スタッフが慌てて持ってきた冷却スプレーで、左足首を冷やす。
彼のトレードマークである赤い眼鏡に汗が飛び散っていた。
ターンの瞬間に変な方向へ曲がったのを見逃さず、衣装チェンジのために舞台裏に戻った時に即座に彼を問いただしたらこのザマだ。
パイプ椅子に座らせた彼の足元に跪きながら足首の様子を観察していた僕は、空手を通して持っていた知識で断定する。
「この足ではこの後のパフォーマンスは」
無理だと続けようとした口を、片手でふさがれる。
伸ばされた腕の向こうで、ギラギラと燃える槿花色の瞳が見据えていたので大人しく黙りはしたが、同じくらいの気持ちで見返した。
淡々と冷静であろうとしながらも、実はかなり感情豊かで熱い気性であることを、またそれが簡単に態度に出ることを十分に分かっている。
次に吐かれるだろう台詞も予想できた。
「僕の足の負傷など、今会場にいるファンには関係ない。最高のものを見せる。それが僕たちの使命だ」
痛みに脂汗を流しながらも、この決意の固さでは決して折れないだろう。
テーピングを持ってきたスタッフと入れ替わるように、僕はヤマカサの足元から立ち上がった。

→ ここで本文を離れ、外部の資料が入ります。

(** Without 401 answers a request is one GET. *)
Lemma gets_apiRequest fuel endpoint params :
  run_rel (gets_at_most 1) (apiRequest E this fuel endpoint params).
Proof.
  destruct fuel as [|fuel]; intros w w'; [discriminate|].
  simpl. unfold bind at 1.
  destruct (ensureToken_quiet E this w) as [w1 [Hfin Hq]].
  apply quiet_get_calls in Hq.
  destruct (ensureToken E this w) as [t w1'|e w1'|]; simpl in Hfin;
    try discriminate; injection Hfin as ->.
  - unfold bind at 1. unfold fetch_api.
    destruct (api E (trace w1) _) as [e|r] eqn:Hapi.
    + simpl. intros H. injection H as <-. unfold gets_at_most, get_calls in *.
      simpl. lia.
    + destruct (status r =? 401) eqn:H401.
      * apply Z.eqb_eq in H401. pose proof (HB _ _ Hapi H401). lia.
      * destruct (status r =? 429);
          [|destruct (negb (ok (status r))); [|destruct (body r)]];
          simpl; intros H; injection H as <-;
          unfold gets_at_most, get_calls in *; simpl; lia.
  - simpl. intros H. injection H as <-. unfold gets_at_most. lia.
Qed.

Lemma gets_getEntityByUri fuel uri :
  run_rel (gets_at_most 1) (getEntityByUri E this fuel uri).
Proof.
  unfold getEntityByUri.
  destruct uri as [[| | |u| |]|];
    try (intros w w' H; injection H as <-; unfold gets_at_most; lia).
  apply (gets_try (a:=1%nat) (b:=0%nat)).
  - apply (gets_bind (a:=1%nat) (b:=0%nat)); [apply gets_apiRequest|].
    intros data. apply (gets_bind (a:=0%nat) (b:=0%nat)); [apply gets_parseEntity|].
    intros x. apply gets_ret.
  - intros e. apply gets_warn_null.
Qed.

Lemma gets_collect_children fuel uris :
  forall acc,
    run_rel (gets_at_most (List.length uris)) (collect_children E this fuel uris acc).
Proof.
  induction uris as [|uri rest IH]; intros acc.
  - apply gets_ret.
  - apply (gets_bind (a:=1%nat) (b:=List.length rest)); [apply gets_getEntityByUri|].
    intros child. apply IH.
Qed.

Lemma gets_children_of fuel entity :
  run_rel (gets_at_most 20) (children_of E this fuel entity).
Proof.
  unfold children_of.
  destruct entity as [e|];
    [|intros w w' H; injection H as <-; unfold gets_at_most; lia].
  destruct (children e) as [l|];
    [|intros w w' H; injection H as <-; unfold gets_at_most; lia].
  intros w w' H. apply gets_collect_children in H.
  pose proof (firstn_le_length 20 l) as Hl.
  change (Js.slice0 20 l) with (firstn 20 l) in H.
  unfold gets_at_most in *. lia.
Qed.

End NoRetry.

(** ** C6: the children of a code *)

Lemma collect_children_length E this fuel uris :
  forall acc w l w',
    collect_children E this fuel uris acc w = Ret l w' ->
    (List.length l <= List.length acc + List.length uris)%nat.
Proof.
  induction uris as [|uri rest IH]; intros acc w l w' H.
  - injection H as <- _. lia.
  - cbn [collect_children] in H. unfold bind at 1 in H.
    destruct (getEntityByUri E this fuel (Some uri) w) as [[c|] w1|e w1|];
      try discriminate; apply IH in H; try rewrite length_app in H;
      simpl in *; lia.
Qed.

Lemma children_of_length E this fuel entity w l w' :
  children_of E this fuel entity w = Ret l w' -> (List.length l <= 20)%nat.
Proof.
  unfold children_of. destruct entity as [e|]; [|intros H; injection H as <- _; simpl; lia].
  destruct (children e) as [c|]; [|intros H; injection H as <- _; simpl; lia].
  intros H. apply collect_children_length in H.
  change (Js.slice0 20 c) with (firstn 20 c) in H.
  pose proof (firstn_le_length 20 c). cbn [List.length Nat.add] in H. lia.
Qed.

(** The listing is the parent lookup followed by the resolution of its
    children. *)
Lemma children_by_version_unfold E client fuel version code w :
  children_by_version E client fuel version code w
  = bind (lookup_by_version E client fuel version code)
         (children_of E client fuel) w.
Proof.
  unfold children_by_version, lookup_by_version, getICD10Children, getICD11Children.
  destruct (String.eqb version "10"); reflexivity.
Qed.

Lemma bounded401_always200 b : bounded401 (Sample.always200 b) 0.
Proof.
  intros h q r H H401. simpl in H. injection H as <-. discriminate H401.
Qed.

僕たちの様子を少し離れたところから腕組みして見守ってくれていたハナビを振り返り訊ねる。
「プログラムを変更することはできるかな」
「シマカゼ!」
怒りの声が飛んできたが無視して続ける。
「僕のソロをこの後のヤマカサのと入れ替えてくれ。そうすれば冷却時間が稼げるだろ」
後ろで息を呑んだ音が聞こえた。
仕方がない。僕だって同じ決断をするだろうから。
「そうすっと、その後続けて3曲、シマカゼメインのダンスパート多めのが続くぞ。息切れしねぇか」
静かな返しがハナビから帰ってくる。彼こそがライブに関しては一番冷静なんじゃないだろうか。
僕はぐっと拳を握って前に突き出して笑ってやった。
「やり切って見せるさ。情けない姿なんか絶対に見せない」
僕だって端くれでもアイドルだ。
僕の覚悟が伝わったようで、ハナビは拳を同じく前へと突き出して返してくれた。
そのままスタッフへ伝達しに一気に走っていく。
「シマカゼ…その、すまな…」
今度は僕がヤマカサの口を塞いだ。
謝罪の言葉など必要ない。僕たちはチームなのだから。
レンズ越しで目線を合わせ、僕たちは頷きあった。
そして僕は両手を組み合わせて関節を鳴らしながらステージへ向かう。
さあ、全力で最高のもので魅せようじゃないか。